(** C33: an admission is never refused without a reason.  A request that meets
    every condition of an admission, under a new id and with room in the
    64-bit sums, is admitted at the price of its limits. *)
Theorem reserve_succeeds env request ac key model amount d :
  Inv d → reservations d !! rr_id request = None →
  admissible env request ac key model amount d → can_reserve env ac key amount d →
  ∃ d', reserve_money env request d = Ok (new_reservation env ac request model amount, d').
Proof.
  intros HI Hn [A1 (A2 & A3 & A4 & A5) (K1 & K2) (mrow & M1 & M2 & M3) A6 A7 A8 A9 A10]
    [[R1 R2] [R3 R4] R5 R6 R7].
  destruct (reserve_request_ok_nonneg _ A1) as [Hi Ho].
  destruct (co_account _ (inv_config _ _ HI) _ _ A2) as (_ & Haid & _).
  pose proof (co_key _ (inv_config _ _ HI) _ _ K1) as Hkid.
  destruct (co_catalog _ (inv_config _ _ HI) _ _ M1) as [[Hprice _]%Model_validate_Ok _].
  rewrite M3 in Hprice. pose proof (usage_cost_nonneg _ _ _ _ Hprice A8) as Hpos.
  pose proof (held_nonneg (ac_id ac) d HI). pose proof (key_held_nonneg (ak_id key) d HI).
  pose proof (month_spent_nonneg (ak_id key) (month_floor (env_now env)) d HI).
  assert (runs (reserve_money env request) d) as (row & d' & Hrun).
  { unfold runs. rewrite (reserve_head _ _ _ A1 _ A2 A3 Hn).
    apply (Inv_focus (ac_id ac) (ak_id key) (month_floor (env_now env))) in HI.
    unfold reserve_new. rewrite A4, A5. apply runs_bind; [by apply runs_fail_if|].
    intros u0 d0 Q0. tx_inv Q0. run_step. rewrite K1.
    apply runs_bind; [by eapply runs_found|]. intros k d1 Q1. tx_inv Q1. simplify_eq.
    apply runs_bind; [by apply runs_fail_if|]. intros u2 d2 Q2. tx_inv Q2.
    apply runs_bind; [eexists _, _; apply active_model_Ok; split; [reflexivity|by exists mrow]|].
    intros m d3 Q3. apply active_model_Ok in Q3 as (-> & mrow' & M1' & _ & <-). simplify_eq.
    apply runs_bind; [by apply runs_fail_if|]. intros u4 d4 Q4. tx_inv Q4. run_step.
    apply runs_bind; [by apply runs_fail_if|]. intros u5 d5 Q5. tx_inv Q5.
    rewrite A8. apply runs_bind; [apply runs_ret|]. intros x d6 Q6. tx_inv Q6. simplify_eq.
    apply runs_bind.
    { eapply check_available_runs; [exact HI|done..|lia|apply R1| |exact R2|exact A9].
      unfold fits, i64_min in *; lia. }
    intros u7 d7 Q7. eapply check_available_Ok in Q7 as (HI7 & Ho7 & _); [|exact HI|done..].
    apply runs_bind.
    { eapply check_budget_runs; [exact HI7|done..|lia|done| | |]; history Ho7; [lia|lia|exact A10]. }
    intros u8 d8 Q8. eapply check_budget_Ok in Q8 as (HI8 & Ho8 & _); [|exact HI7|done..].
    assert (projection_only d d8) as Hpo by (by rewrite Ho7).
    apply runs_bind.
    { eapply change_hold_runs; [exact HI8|done|done|..]; history Hpo; simpl;
        unfold fits, i64_min in *; lia. }
    intros u9 d9 Q9. eapply change_hold_Ok in Q9 as (HI9 & Ho9 & _); [|exact HI8|done..].
    assert (projection_only d d9) as (pb & pk & ps & ->) by (by rewrite Hpo).
    apply runs_bind.
    { unfold insert_reservation. run_step. apply runs_bind.
      - apply runs_fail_if, orb_false_iff. split; [by apply is_some_false|]. by apply orb_false_iff in A7 as [? _].
      - intros. unfold update_reservation. run_step. apply runs_ret. }
    intros r dr Qr. apply insert_reservation_Ok in Qr as [_ Qr]. unfold update_reservation in Qr. tx_inv Qr.
    apply runs_bind; [|intros; apply runs_ret].
    apply append_runs; [exact (eo_sequence _ (inv_events _ _ HI) (ac_id ac))|exact R7]. }
  exists d'. rewrite Hrun. f_equal. f_equal.
  destruct (reserve_new_guarded _ _ _ _ _ HI Hn Hrun) as (ac' & key' & model' & amount' & B & -> & _).
  destruct B as [_ (B1 & _) _ (mrow2 & N1 & _ & <-) _ _ B2 _ _]. rewrite M1 in N1. rewrite A2 in B1. injection B1 as <-. injection N1 as <-. rewrite M3 in *. rewrite A8 in B2. by injection B2 as <-.
Qed.
(* ===== verification/Service.v ===== *)
(** * Service: what holds whatever is requested

    The theorems about every sequence of operations of the service: the
    projections, the ledger, the event log and the wallet always agree, money
    that is held stays covered, and a reservation only moves forward. *)

From S2P Require Import Prelude Domain Models Store Books Catalog Projection Ledger Reservations.
From S2P Require Import Review Wallet Maintenance Lifecycle Payments Alipay Trial Worker Feed.
From S2P Require Import Billing.
Local Open Scope Z_scope.

(** ** Sequences of effects *)

(** A row that was changed without losing anything it must keep. *)
Record advanced (r r' : Reservation) : Prop := {
  av_terms : same_terms r r';
  av_step : rtc transition (rv_state r) (rv_state r');
  av_final : is_held (rv_state r) = false → r' = r }.

(** No operation of the sequence sets the balance policy of a project. *)
Definition keeps_policy (project : string) (l : list (Env * op)) : Prop :=
  Forall (λ s : Env * op, sets_policy project s.2 = false) l.

(** A row with a key that occurs once is all the rows with that key. *)
Lemma filter_unique {A} (f : A → string) (l : list A) a k :
  NoDup (f <$> l) → a ∈ l → f a = k → filter (λ x, f x = k) l = [a].
Proof.
  intros Hnd Ha <-. induction l as [|b l IH]; [by apply elem_of_nil in Ha|].
  apply NoDup_cons in Hnd as [Hout Hnd]. rewrite filter_cons.
  apply elem_of_cons in Ha as [->|Ha].
  - rewrite decide_True by done. f_equal. clear IH Hnd.
    induction l as [|c l IH]; [done|]. rewrite filter_cons, decide_False; [apply IH|]; set_solver.
  - rewrite decide_False; [by apply IH|]. intros Heq. apply Hout. rewrite Heq.
    by apply list_elem_of_fmap_2.
Qed.

Section service.
Context `{ServiceLibraries}.

Lemma serve_all_ind (R : relation Db) `{!PreOrder R} :
  (∀ d s, healthy d → R d (serve d s)) → ∀ d l, healthy d → R d (serve_all d l).
Proof.
  intros Hstep d l. revert d. induction l as [|s l IH]; intros d Hd; [reflexivity|].
  simpl. etrans; [by apply Hstep|]. by apply IH, serve_healthy.
Qed.

Lemma serve_effect d s : healthy d → serve d s = d ∨ commits d (serve d s).
Proof.
  intros Hd. destruct (serve_cases d s) as [?|[u Hrun]]; [by left|right].
  by eapply run_healthy in Hrun as [_ ?].
Qed.

(** *** Reservations *)

Lemma advanced_refl r : advanced r r.
Proof. split; [by destruct r|apply rtc_refl|done]. Qed.
Lemma same_terms_trans r1 r2 r3 : same_terms r1 r2 → same_terms r2 r3 → same_terms r1 r3.
Proof. unfold same_terms, with_state. intros E1 E2. rewrite E2, E1. done. Qed.
Lemma advanced_trans r1 r2 r3 : advanced r1 r2 → advanced r2 r3 → advanced r1 r3.
Proof.
  intros [T1 S1 F1] [T2 S2 F2]. split; [by eapply same_terms_trans|by etrans|].
  intros Hf. specialize (F1 Hf) as ->. by apply F2.
Qed.

Definition rows_advance (d d' : Db) : Prop := ∀ id r, reservations d !! id = Some r →
  ∃ r', reservations d' !! id = Some r' ∧ advanced r r'.

#[export] Instance rows_advance_preorder : PreOrder rows_advance.
Proof.
  split.
  - intros d id r Hr. exists r. split; [done|apply advanced_refl].
  - intros d1 d2 d3 H1 H2 id r Hr. destruct (H1 _ _ Hr) as (r2 & Hr2 & A2).
    destruct (H2 _ _ Hr2) as (r3 & Hr3 & A3). exists r3. split; [done|by eapply advanced_trans].
Qed.

Lemma effect_advances d d' : effect d d' → rows_advance d d'.
Proof.
  intros He id r Hr. destruct (effect_row _ _ _ _ He Hr) as (r' & Hr' & Ht & Hs & Hc).
  exists r'. split; [done|]. split; [done|by apply rtc_once|].
  intros Hf. destruct Hc as [?|[? _]]; [done|congruence].
Qed.

Lemma serve_all_advances d l : healthy d → rows_advance d (serve_all d l).
Proof.
  apply (serve_all_ind rows_advance). intros d' s Hd.
  destruct (serve_effect d' s Hd) as [->|Hc]; [reflexivity|]. apply effect_advances, Hc.
Qed.

(** *** Money *)

(** What a row still holds and what it settled for is within its amount. *)
Lemma row_claims d id r : reservation_ok d id r →
  0 ≤ rv_reserved_microunits r ∧ 0 ≤ settled_amount r ∧
  settled_amount r + row_hold r ≤ rv_reserved_microunits r ∧
  (is_held (rv_state r) = true → settled_amount r = 0).
Proof.
  intros [_ _ _ R4 R5 R6]. pose proof (usage_cost_nonneg _ _ _ _ R4 R5) as Hn.
  unfold settled_amount, row_hold.
  destruct (rv_state r); simpl in *; rewrite ?R6; simpl; try lia.
  destruct R6 as (x & u & -> & Hx & _). simpl. split; [lia|]. split; [lia|]. split; [lia|done].
Qed.

(** A move leaves an account with at least the money it had available. *)
Lemma moves_available id r r' d d' a :
  Inv d → Inv d' → moves id r r' d d' → available a d ≤ available a d'.
Proof.
  intros HI HI' [M1 M2 M3 M4 M5 M6 _]. unfold available. rewrite M6.
  rewrite (held_rows _ _ d _ M2).
  assert (rv_billing_account_id r' = rv_billing_account_id r ∧ rv_api_key_id r' = rv_api_key_id r ∧
          rv_project_id r' = rv_project_id r ∧ rv_reserved_microunits r' = rv_reserved_microunits r)
    as (A1 & A2 & A3 & A4) by (rewrite M3; done).
  rewrite held_put by (intros old Hold; rewrite M1 in Hold; injection Hold as <-; done).
  rewrite A1. case_decide; [|lia]. unfold old_hold. rewrite M1. simpl.
  destruct (row_claims _ _ _ (inv_reservations _ _ HI _ _ M1)) as (P1 & P2 & P3 & P4).
  assert (reservations d' !! id = Some r') as Hr' by (rewrite M2; apply lookup_insert_eq).
  destruct (row_claims _ _ _ (inv_reservations _ _ HI' _ _ Hr')) as (Q1 & Q2 & Q3 & Q4).
  specialize (P4 M4). assert (row_hold r = rv_reserved_microunits r) by (unfold row_hold; by rewrite M4).
  lia.
Qed.

Definition solvent (project : string) (d : Db) : Prop :=
  ∃ ac, accounts d !! project = Some ac ∧ ac_enforce_balance ac = true ∧
    0 ≤ available (account_id project) d.

(** An effect that keeps the account row keeps the account covered. *)
Lemma effect_solvent project d d' :
  Inv d → Inv d' → effect d d' → account_kept project d d' →
  solvent project d → solvent project d'.
Proof.
  intros HI HI' He Hk (ac & Hac & Hen & Hav). exists ac. split; [by apply Hk|]. split; [done|].
  destruct (co_account _ (inv_config _ _ HI) _ _ Hac) as (Hp & Hid & _).
  destruct He as [id r r' Hm _|env ac0 request row Hac0 Had|a delta [P1 P2 _ P4]|pr row Er El _ _].
  - pose proof (moves_available _ _ _ _ _ (account_id project) HI HI' Hm). lia.
  - destruct (admitted_rows _ _ _ _ _ _ Had) as (Er & El & _).
    destruct (co_account _ (inv_config _ _ HI) _ _ Hac0) as (Hp0 & Hid0 & _).
    destruct Had as [_ A2 (m & x & Erow & Hcost) A4 _ _ _].
    assert (held (account_id project) d' =
      held (account_id project) (set_reservations (<[rr_id request := row]> (reservations d)) d)) as Hh
      by (unfold held; simpl; by rewrite Er).
    unfold available, booked. rewrite El, Hh. fold (booked (account_id project) d).
    rewrite held_put by (intros old Hold; congruence).
    unfold available in Hav. case_decide as Ha; [|lia].
    assert (rv_billing_account_id row = ac_id ac0) as Hacc by (by rewrite Erow).
    assert (ac0 = ac) as ->.
    { assert (account_id project = account_id (rr_project_id request)) as E%account_id_inj
        by (rewrite Ha, Hacc; exact Hid0). congruence. }
    specialize (A4 Hen). rewrite Ha, Hacc in *. unfold old_hold. rewrite A2. simpl.
    unfold row_hold. rewrite Erow at 1. simpl. lia.
  - unfold available, held. rewrite P2, P1. fold (held (account_id project) d).
    case_decide as Ha; [|unfold available in Hav; lia]. subst a.
    destruct (Z.ltb_spec delta 0) as [Hneg|Hpos].
    + specialize (P4 _ _ Hac Hid Hen Hneg). unfold available in P4. lia.
    + unfold available in Hav. lia.
  - unfold available, booked, held in *. by rewrite Er, El.
Qed.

◆ WHAT THE EXERCISE ASKS
Scan the data above, find each line with "PreOrder", and copy it.

◆ REPLY
Lemma serve_all_ind (R : relation Db) `{!PreOrder R} :
#[export] Instance rows_advance_preorder : PreOrder rows_advance.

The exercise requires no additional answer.